Certes, la tentation est grande de taxer de nazisme des personnes conservatrices, nationalistes ou réactionnaires et d’oublier que d’éminents résistants, comme Daniel Cordier, vinrent aussi de l’Action française ou des Croix-de-Feu. Mais cette interrogation renvoie à celle que se posait Vercors, l’auteur du Silence de la mer, quelques jours après la défaite de juin 40, en voyant fleurir, dans les kiosques parisiens, aux côtés de Signal ou de Stürmer, des journaux français « spécialisés dans la chasse aux Juifs ». « On n’avait pas perdu de temps, s’indignait-il. Avais-je donc côtoyé sans le savoir, au long de nombreuses années, tant de persécuteurs, qui n’attendaient que l’occasion? »

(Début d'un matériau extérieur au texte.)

(** An update that answered 200 went through every check. *)
Lemma update_order_200 (j : str) (rq : Request) (w w' : World) (resp : Response) :
  update_order j rq w = (Ok resp, w') ->
  status resp = 200 ->
  exists order collected,
    logged_in (session rq) = true /\
    find (has_job j) (orders w) = Some order /\
    collect_of (payload rq) allowed_fields = Ok collected /\
    collected <> [] /\
    w' = with_orders (update_first j (apply_update (map normalize_entry collected))) w.
Proof.
  intros H Hstatus.
  destruct (logged_in (session rq)) eqn:Hlog.
  2:{ unfold update_order in H. rewrite Hlog in H.
      apply pair_equal_spec in H as [H _]. injection H as <-. discriminate Hstatus. }
  destruct (find (has_job j) (orders w)) as [order|] eqn:Hfind.
  2:{ unfold update_order in H. rewrite Hlog in H. cbn [negb] in H.
      unfold bind, find_one in H. rewrite Hfind in H.
      apply pair_equal_spec in H as [H _]. injection H as <-. discriminate Hstatus. }
  rewrite (update_order_run j rq w Hlog Hfind) in H.
  destruct (collect_of (payload rq) allowed_fields) as [collected|e]; [|discriminate].
  cbv zeta in H. destruct collected as [|c collected].
  - apply pair_equal_spec in H as [H _]. injection H as <-. discriminate Hstatus.
  - cbn [map is_empty] in H. apply pair_equal_spec in H as [_ <-].
    exists order, (c :: collected). repeat split; auto. discriminate.
Qed.

End Update.

Lemma text_field_not_priority (k : str) :
  In k text_fields -> str_eqb k (u "priority") = false.
Proof.
  unfold text_fields. cbn [In].
  intros [<-|[<-|[<-|[<-|[<-|[<-|[]]]]]]]; vm_compute; reflexivity.
Qed.

Section UpdateProperties.

Context {L : Lib}.


(** The priority an update stores, by whether the payload has the key. *)
Lemma update_priority (m : list (str * json)) (collected : list (str * str)) (order : Order) :
  collect_of (JObj m) allowed_fields = Ok collected ->
  (dict_has m (u "priority") = true ->
   exists s, text_or (dict_get m (u "priority")) [] = Some s /\
             priority (apply_update (map normalize_entry collected) order)
             = priority_or_default (upper (strip s))) /\
  (dict_has m (u "priority") = false ->
   priority (apply_update (map normalize_entry collected) order) = priority order).
Proof.
  change allowed_fields with (u "priority" :: text_fields).
  cbn [collect_of contains_of]. intros H.
  assert (Hrest : forall rest, collect_of (JObj m) text_fields = Ok rest ->
            forall o, priority (apply_update (map normalize_entry rest) o) = priority o).
  { intros rest Hr o. apply apply_update_other_priority.
    apply collect_of_keys in Hr. apply Forall_map.
    eapply Forall_impl; [|exact Hr]. intros e He. cbv beta in *.
    rewrite normalize_entry_key. now apply text_field_not_priority. }
  destruct (dict_has m (u "priority")); split; try discriminate.
  - intros _.
    destruct (text_or (dict_get m (u "priority")) []) as [s|]; [|discriminate].
    destruct (collect_of (JObj m) text_fields) as [rest|] eqn:Hr; [|discriminate].
    injection H as <-. exists s. split; [reflexivity|].
    cbn [map]. unfold apply_update. cbn [fold_left].
    fold (apply_update (map normalize_entry rest)
            (set_field (normalize_entry (u "priority", strip s)) order)).
    rewrite (Hrest rest eq_refl).
    unfold normalize_entry. rewrite str_eqb_refl.
    cbn [set_field priority]. unfold pick_field. rewrite str_eqb_refl.
    rewrite normalize_str_eq, strip_idempotent. reflexivity.
  - intros _. now apply Hrest.
Qed.

End UpdateProperties.


(** C7 as stated fails for a missing or empty priority: on creation the
    payload is refused and nothing is stored, and an update without the key
    keeps the stored priority. *)
Lemma priority_missing_not_defaulted :
  (let run := @create_order Sample.lib 1 SampleUpdate.empty_priority Sample.empty_world in
   Sample.status_of run = Some 400 /\
   Sample.message_of run = Some (u "Eksik alanlar: priority") /\
   orders (snd run) = []) /\
  (let run := @update_order Sample.lib (u "TE-0123") SampleUpdate.name_only
                Sample.open_world in
   Sample.status_of run = Some 200 /\
   map priority (orders Sample.open_world) = [u "YÜKSEK"] /\
   map priority (orders (snd run)) = [u "YÜKSEK"] /\
   u "YÜKSEK" <> u "DÜŞÜK").
Proof.
  vm_compute. repeat split. discriminate.
Qed.

(** ** C8: lookup and validation errors *)

Lemma first_empty_dealer (n p mo s a : str) :
  first_empty [ (u "priority", u "ORTA"); (u "name", n); (u "phone", p);
                (u "model", mo); (u "service", s); (u "address", a); (u "rnu", []) ]
  = if str_empty n then Some (u "name")
    else if str_empty p then Some (u "phone")
    else if str_empty mo then Some (u "model")
    else if str_empty s then Some (u "service")
    else if str_empty a then Some (u "address")
    else None.
Proof.
  destruct n, p, mo, s, a; vm_compute; reflexivity.
Qed.

Section Errors.

Context {L : Lib}.

Lemma missing_order_404 (fuel : nat) (ep : Endpoint) (j : str) (rq : Request) (w : World) :
  order_scoped ep = Some j ->
  logged_in (session rq) = true ->
  find (has_job j) (orders w) = None ->
  view fuel ep rq w = (Ok (json_message 404 (u "İşemri bulunamadı.")), w).
Proof.
  intros Hep Hlog Hfind.
  destruct ep; try discriminate Hep; injection Hep as ->; cbn [view];
    unfold upload_invoice, complete_order, update_order, delete_order, download_photos;
    rewrite Hlog; cbn [negb]; unfold bind, find_one; rewrite Hfind; reflexivity.
Qed.

Lemma create_order_missing_fields (fuel : nat) (rq : Request) (w : World)
    (m : list (str * json)) :
  logged_in (session rq) = true ->
  payload rq = JObj m ->
  (forall f, In f required_fields -> textual (dict_get m f) = true) ->
  (exists f, In f required_fields /\ blank (dict_get m f) = true) ->
  filter (fun f => blank (dict_get m f)) required_fields <> [] /\
  create_order fuel rq w =
  (Ok (json_message 400
         (u "Eksik alanlar: "
          ++ join (u ", ") (filter (fun f => blank (dict_get m f)) required_fields))),
   w).
Proof.
  intros Hlog Hpayload Htext (f & Hin & Hblank).
  assert (Hne : filter (fun f => blank (dict_get m f)) required_fields <> []).
  { intros Hnil. rewrite (filter_nil_false _ _ _ Hnil Hin) in Hblank. discriminate. }
  split; [exact Hne|].
  unfold create_order. rewrite Hlog, Hpayload. cbn [negb].
  unfold bind at 1. unfold attempt at 1.
  unfold create_order_from_payload. unfold bind at 1.
  unfold _build_order_document. unfold bind at 1.
  rewrite missing_fields_obj, (missing_of_textual m required_fields Htext).
  destruct (filter (fun f => blank (dict_get m f)) required_fields); [congruence|].
  reflexivity.
Qed.

Lemma bayi_blank_field (fuel : nat) (rq : Request) (w : World) (k : string) :
  In k dealer_fields ->
  normalize_text (form_get rq (u k)) = [] ->
  exists key,
    bayi_create_order fuel rq w = (Ok (json_message 400 (u "Eksik alan: " ++ key)), w).
Proof.
  intros Hin Hblank.
  unfold bayi_create_order. unfold bind at 1. unfold attempt at 1.
  unfold bind at 1. unfold _create_order_from_bayi.
  rewrite first_empty_dealer.
  assert (Hk : forall k', k = k' -> str_empty (normalize_text (form_get rq (u k'))) = true)
    by (intros k' <-; now rewrite Hblank).
  unfold dealer_fields in Hin. cbn [In] in Hin.
  destruct (str_empty (normalize_text (form_get rq (u "name")))) eqn:En;
    [eexists; reflexivity|].
  destruct (str_empty (normalize_text (form_get rq (u "phone")))) eqn:Ep;
    [eexists; reflexivity|].
  destruct (str_empty (normalize_text (form_get rq (u "model")))) eqn:Em;
    [eexists; reflexivity|].
  destruct (str_empty (if str_empty (normalize_text (form_get rq (u "service")))
                       then u "TV KURULUM"
                       else normalize_text (form_get rq (u "service")))) eqn:Es;
    [eexists; reflexivity|].
  destruct (str_empty (normalize_text (form_get rq (u "address")))) eqn:Ea;
    [eexists; reflexivity|].
  exfalso.
  destruct Hin as [H|[H|[H|[H|[]]]]]; symmetry in H; apply Hk in H; congruence.
Qed.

Le spectre d’un pareil basculement apparaît sans doute irréel. Mais une phrase de Primo Levi, rescapé du camp d’extermination d’Auschwitz, rappelle gravement que le vernis qui recouvre notre civilisation est fragile. Qu’il suffit de quelques années, voire de quelques mois, pour que des sociétés s’engagent sur les chemins de terre brune. « La semence jetée par les apôtres noirs a pris racine en Allemagne avec une rapidité incroyable et dans toutes les classes sociales», écrivait-il en 1960 à propos de ces funestes années 30.
Les Mitlaüfer
Derrière les nazis affichés qui défilaient, vandalisaient et castagnaient, il y avait aussi les Mitlaüfer, les suiveurs, ceux qui ne disaient rien publiquement, mais qui allaient se laisser entrainer dans «une accumulation de petits aveuglements et de petites lâchetés, note Géraldine Schwartz dans Les Amnésiques ((Flammarion, 2017), qui, mis bout à bout, créèrent les conditions nécessaires au déroulement des pires crimes d’Etat organisés que l’humanité ait connus ». A l’image de ces « hommes ordinaires » du 101ème bataillon de réserve de la police allemande, « des ouvriers, des vendeurs, des employés de bureau », dont Christopher Browning a magistralement décrit la chute dans l’infamie. « La plupart n’avaient jamais été des nazis militants ni des racistes fanatiques, constatait-il. Pourtant en seize mois, ces hommes vont assassiner directement, d’une balle dans la tête, 38 000 Juifs, et en déporter 45 000 autres vers les chambres à gaz de Treblinka ».
Dans son livre La filière (Albin Michel, 2021), l’écrivain et avocat franco-britannique Philippe Sands émet la même mise en garde, à propos de ceux « dont on aurait pu espérer que l’intelligence et la culture fussent des remparts contre l’abjection », pour reprendre la formule de Thomas Wieder.. Dans cette enquête fascinante sur la « banalité du mal », il raconte avec une précision clinique comment un aristocrate autrichien, convaincu de sa droiture morale, adhère au nazisme et finit par superviser l’Holocauste en Galicie, l’épicentre des « terres de sang » au coeur d’une Europe terrorisée par le totalitarisme.
« Nous ne sommes pas plus sages que les Européens qui ont vu la démocratie céder au fascisme, au nazisme et au communisme, prévenait en 2017 l’historien Timothy Snyder, dans son essai De la tyrannie. Vingt leçons du XXème siècle (Gallimard). Notre seul avantage est que nous pourrions apprendre de leur expérience ». Face à ceux qui relativisent le risque extrémiste, voire tentent de comprendre les « suiveurs », les Cassandre sortent des archives la mise en garde que lançait en 1937 l’écrivain allemand exilé, Klaus Mann: « Les nazis ne croient pas aux vérités, ils ne croient qu’à la force. On ne peut ni les apaiser, ni les convaincre, écrivait-il. Notre grande et tragique erreur a été d’avoir cru que l’on pouvait discuter avec eux ».
« L’autre erreur, ajoutait-il, avait été de les sous-estimer ». Le 1er janvier 1933, après le tassement du Parti nazi aux élections du 6 novembre 1932, le quotidien socialiste français Le Populaire titrait: « La disparition de Hitler est à prévoir ». Le 30 janvier, Hitler était nommé chancelier du Reich.